• **GOAL OF THE EXERCISE**
Reproduce only what lies between the first line of the material below and the line containing "offers back, refuse", with both of those lines included and every line kept exact.

• **INPUT MATERIAL**
(* ===== verification/BlobOffers.v ===== *)
(** * Files between two nodes, over a whole session

    Module [BlobOffers]: two connected nodes that offer each other files, take
    offers back, refuse them and accept them, in any order.  The abstract state
    is, for each direction, how many files were offered and which offers stand,
    with their contents; the two behaviours, with their handlers and the wire
    between them, implement it. *)

From stdpp Require Import base gmap sets list strings fin_maps fin_map_dom.
From Stdlib Require Import Lia NArith Sorted.
From S2P Require Import Prelude Std Core Stream Wire BlobProtocol BlobTypes BlobHandler BlobHandlerProps.
From S2P Require Import BlobBehaviour BlobDemo BlobBehaviourProps BlobTransfer BlobWire BlobCancel.
Import BlobWire BlobCancel.

Module BlobOffers.
Section offers.
Context {P : Platform} {codec : Codec} {laws : CodecLaws}.
Context {St : Type} {io : AsyncIO St} {rel : ReliableIO St} {net : Network St}.
(** [rounds]: how often the sender is polled during a transfer. *)
Context (cx : PollCx) (fuel rounds : nat) (now elapsed : N).

Abbreviation Node := (@BlobWire.Node P St).

(** ** What one node does *)
Inductive Act :=
| Offer (file : File) (path : string) (callback : Callback)
| Withdraw (local_send_id : N) (callback : Callback)
| Refuse (local_recv_id : N) (callback : Callback)
| Accept (file : File) (local_recv_id : N) (dir : string) (callback : Callback).

(** What comes of it: the answers to the callers, what each application hears,
    what the file that was written held when it was closed. *)
Record Heard := {
  replies : list (Sent Answer);
  mine : list OutEvent;
  theirs : list OutEvent;
  written : option bytes;
}.

(** The request is made at [a]; [a] is polled, then [b]. *)
Definition offer_file (file : File) (path : string) (cb : Callback) (a b : Node) : outcome (Node * Node * Heard) :=
  ' (s, sent1) ← push_event now (SendFile file path (n_id b) cb) (n_behav a);
  ' (a, b, evs, sent2) ← turn cx fuel now elapsed (with_behav s a) b;
  ' (b, a, evs', sent3) ← turn cx fuel now elapsed b a;
  Return (a, b, {| replies := sent1 ++ sent2 ++ sent3; mine := evs; theirs := evs'; written := None |}).
Definition take_back (ev : InEvent) (a b : Node) : outcome (Node * Node * Heard) :=
  r ← cancel_file cx fuel now elapsed ev a b;
  Return (canceller r, other r,
          {| replies := BlobCancel.answers r; mine := canceller_events r; theirs := other_events r; written := None |}).
Definition take (file : File) (lid : N) (dir : string) (cb : Callback) (a b : Node) : outcome (Node * Node * Heard) :=
  r ← accept_file cx fuel rounds now elapsed file lid dir cb b a;
  Return (run_receiver r, run_sender r,
          {| replies := BlobWire.answers r; mine := receiver_events r; theirs := sender_events r;
             written := match pending_recv (n_behav a) !! lid with
                        | Some w => closed_file (PendingRecv.remote_send_id w) (trace r)
                        | None => None
                        end |}).
Definition act (x : Act) (a b : Node) : outcome (Node * Node * Heard) :=
  match x with
  | Offer file path cb => offer_file file path cb a b
  | Withdraw id cb => take_back (CancelSend id cb) a b
  | Refuse lid cb => take_back (CancelRecv lid cb) a b
  | Accept file lid dir cb => take file lid dir cb a b
  end.

(** Any sequence of acts of the two nodes; [true] is the first node. *)
Fixpoint session (acts : list (bool * Act)) (a b : Node) : outcome (Node * Node * list Heard) :=
  match acts with
  | [] => Return (a, b, [])
  | (true, x) :: acts =>
      ' (a, b, h) ← act x a b;
      ' (a, b, hs) ← session acts a b;
      Return (a, b, h :: hs)
  | (false, x) :: acts =>
      ' (b, a, h) ← act x b a;
      ' (a, b, hs) ← session acts a b;
      Return (a, b, h :: hs)
  end.

(** ** The abstract session *)

(** The offers of one node to the other: how many, and which stand. *)
Record Offers := { made : N; standing : gmap N bytes }.
Definition without (id : N) (o : Offers) : Offers := {| made := made o; standing := delete id (standing o) |}.
Definition and_offer (data : bytes) (o : Offers) : Offers :=
  {| made := made o + 1; standing := <[made o := data]> (standing o) |}.

(** What is to come of an act: exactly this, or a transfer, whose progress the
    sender hears of in steps of its own. *)
Inductive Expected :=
| Exactly (replies : list (Sent Answer)) (mine theirs : list OutEvent)
| Transferred (id : N) (data before : bytes) (callback : Callback).
Definition meets (e : Expected) (h : Heard) : Prop :=
  match e with
  | Exactly r m t => h = {| replies := r; mine := m; theirs := t; written := None |}
  | Transferred id data before cb =>
      let total := N.of_nat (length data) in
      replies h = [Answered cb (AnsAcceptFile (Ok elapsed))] ∧ mine h = [RecvProgressed id total total] ∧
      (∃ ns, theirs h = (λ n, SendProgressed id n total) <$> ns ∧
             Sorted N.lt ns ∧ head ns = Some 0%N ∧ last ns = Some total) ∧
      written h = Some (before ++ data)
  end.

Definition spec_cancel (id : N) (cb : Callback) (o : Offers) (mine theirs : list OutEvent) : Offers * Expected :=
  match standing o !! id with
  | Some _ => (without id o, Exactly [Answered cb (AnsCancel (Ok ()))] mine theirs)
  | None => (o, Exactly [Answered cb (AnsCancel (Err IdNotFound))] [] [])
  end.
(** The act of the node [me], whose offers are [o]; [o'] are the other's. *)
Definition spec_act (me : PeerId) (x : Act) (o o' : Offers) : Offers * Offers * Expected :=
  match x with
  | Offer file path cb =>
      let data := File.rest file in
      let name := default "" (file_name path) in
      (and_offer data o, o',
       Exactly [Answered cb (AnsSendFile (Ok (made o)))] []
               [IncomingFile me name (made o) (N.of_nat (length data))])
  | Withdraw id cb => let '(o, e) := spec_cancel id cb o [] [CancelledRecv id] in (o, o', e)
  | Refuse id cb => let '(o', e) := spec_cancel id cb o' [CancelledRecv id] [CancelledSend id] in (o, o', e)
  | Accept file id dir cb =>
      match standing o' !! id with
      | Some data => (o, without id o', Transferred id data (f_bytes file) cb)
      | None => (o, o', Exactly [Answered cb (AnsAcceptFile (Err (FileRecvError.PendingRecvNotFound id)))] [] [])
      end
  end.
Fixpoint spec_session (ida idb : PeerId) (acts : list (bool * Act)) (oa ob : Offers) : Offers * Offers * list Expected :=
  match acts with
  | [] => (oa, ob, [])
  | (true, x) :: acts =>
      let '(oa, ob, h) := spec_act ida x oa ob in
      let '(oa, ob, hs) := spec_session ida idb acts oa ob in (oa, ob, h :: hs)
  | (false, x) :: acts =>
      let '(ob, oa, h) := spec_act idb x ob oa in
      let '(oa, ob, hs) := spec_session ida idb acts oa ob in (oa, ob, h :: hs)
  end.

(** ** The nodes implement it *)

(** A standing offer in the tables of the sender, of the receiver. *)
Definition sends (to : PeerId) (id : N) (data : bytes) (v : PendingSend.t) : Prop :=
  PendingSend.local_send_id v = id ∧ PendingSend.remote v = to ∧
  PendingSend.bytes_total v = N.of_nat (length data) ∧
  File.os_reliable (PendingSend.file v) ∧ File.rest (PendingSend.file v) = data.
Definition receives (from : PeerId) (id : N) (data : bytes) (w : PendingRecv.t) : Prop :=
  PendingRecv.local_recv_id w = id ∧ PendingRecv.remote_send_id w = id ∧ PendingRecv.remote w = from ∧
  PendingRecv.bytes_total w = N.of_nat (length data).
(** A file whose transfer ends within the polls. *)
Definition short (data : bytes) : Prop := (N.of_nat (length data) < U64)%N ∧ 2 * length data + 1 < rounds.

(** The tables of both nodes hold the standing offers of [a]. *)
Record agree (o : Offers) (a b : Node) : Prop := {
  ag_sent : send_counter (n_behav a) = made o;
  ag_heard : recv_counter (n_behav b) = made o;
  ag_no_send : ongoing_send (n_behav a) = ∅;
  ag_no_recv : ongoing_recv (n_behav b) = ∅;
  ag_sends : map_Forall2 (sends (n_id b)) (standing o) (pending_send (n_behav a));
  ag_recvs : map_Forall2 (receives (n_id a)) (standing o) (pending_recv (n_behav b));
  ag_below : map_Forall (λ id data, (id < made o)%N ∧ short data) (standing o);
}.
Definition in_step (oa ob : Offers) (a b : Node) : Prop :=
  idle cx a ∧ idle cx b ∧ n_id b ∈ connected_peers (n_behav a) ∧ n_id a ∈ connected_peers (n_behav b) ∧
  agree oa a b ∧ agree ob b a.

(** What an act needs: a file with a name and its size that can be read, a file
    that can be written, commands that fit. *)
Definition act_ok (x : Act) : Prop :=
  match x with
  | Offer file path cb =>
      File.metadata_len file = Ok (N.of_nat (length (File.rest file))) ∧ File.os_reliable file ∧ short (File.rest file) ∧
      ∃ name, file_name path = Some name ∧
        ∀ id, (id < U64)%N → fits fuel (NewFileSend name id cb (N.of_nat (length (File.rest file))))
  | Withdraw _ _ => ∀ id, (id < U64)%N → fits fuel (LocalCancelSend id)
  | Refuse _ _ => ∀ id, (id < U64)%N → fits fuel (LocalCancelRecv id)
  | Accept file _ _ cb =>
      File.at_end file ∧ os_writes file ∧ (MAX_BODY < N.of_nat fuel)%N ∧
      ∀ id, (id < U64)%N → fits fuel (HAcceptFile id cb)
  end.
(** ** Each act is simulated *)

Lemma agree_halves o a b a' b' :
  agree o a b → n_id a' = n_id a → n_id b' = n_id b →
  (tables (n_behav a')).1.2 = (tables (n_behav a)).1.2 → (tables (n_behav b')).2 = (tables (n_behav b)).2 →
  agree o a' b'.
Proof.
  intros [] Ha Hb [= Hsc Hps Hos] [= Hrc Hpr Hor].
  split; rewrite ?Hsc, ?Hps, ?Hos, ?Hrc, ?Hpr, ?Hor, ?Ha, ?Hb; done.
Qed.

Lemma agree_offer o data a b a' b' v w :
  agree o a b → short data → n_id a' = n_id a → n_id b' = n_id b →
  (tables (n_behav a')).1.2 = (made o + 1, <[made o := v]> (pending_send (n_behav a)), ongoing_send (n_behav a))%N →
  (tables (n_behav b')).2 = (made o + 1, <[made o := w]> (pending_recv (n_behav b)), ongoing_recv (n_behav b))%N →
  sends (n_id b) (made o) data v → receives (n_id a) (made o) data w → agree (and_offer data o) a' b'.
Proof.
  intros [] Hshort Ha Hb [= Hsc Hps Hos] [= Hrc Hpr Hor] Hv Hw.
  split; rewrite ?Hsc, ?Hps, ?Hos, ?Hrc, ?Hpr, ?Hor, ?Ha, ?Hb; cbn [made standing and_offer]; try done.
  - by apply map_Forall2_insert_2.
  - by apply map_Forall2_insert_2.
  - apply map_Forall_insert_2; [split; [lia|done]|]. apply (map_Forall_impl _ _ _ ag_below0). intros ? ? []. split; [lia|done].
Qed.

Lemma agree_without id o a b a' b' :
  agree o a b → n_id a' = n_id a → n_id b' = n_id b →
  (tables (n_behav a')).1.2 = (send_counter (n_behav a), delete id (pending_send (n_behav a)), ongoing_send (n_behav a)) →
  (tables (n_behav b')).2 = (recv_counter (n_behav b), delete id (pending_recv (n_behav b)), ongoing_recv (n_behav b)) →
  agree (without id o) a' b'.
Proof.
  intros [] Ha Hb [= Hsc Hps Hos] [= Hrc Hpr Hor].
  split; rewrite ?Hsc, ?Hps, ?Hos, ?Hrc, ?Hpr, ?Hor, ?Ha, ?Hb; cbn [made standing without]; try done.
  - by apply map_Forall2_delete.
  - by apply map_Forall2_delete.
  - by apply map_Forall_delete.
Qed.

• **TASK RESULT**
(* ===== verification/BlobOffers.v ===== *)
(** * Files between two nodes, over a whole session

    Module [BlobOffers]: two connected nodes that offer each other files, take
    offers back, refuse them and accept them, in any order.  The abstract state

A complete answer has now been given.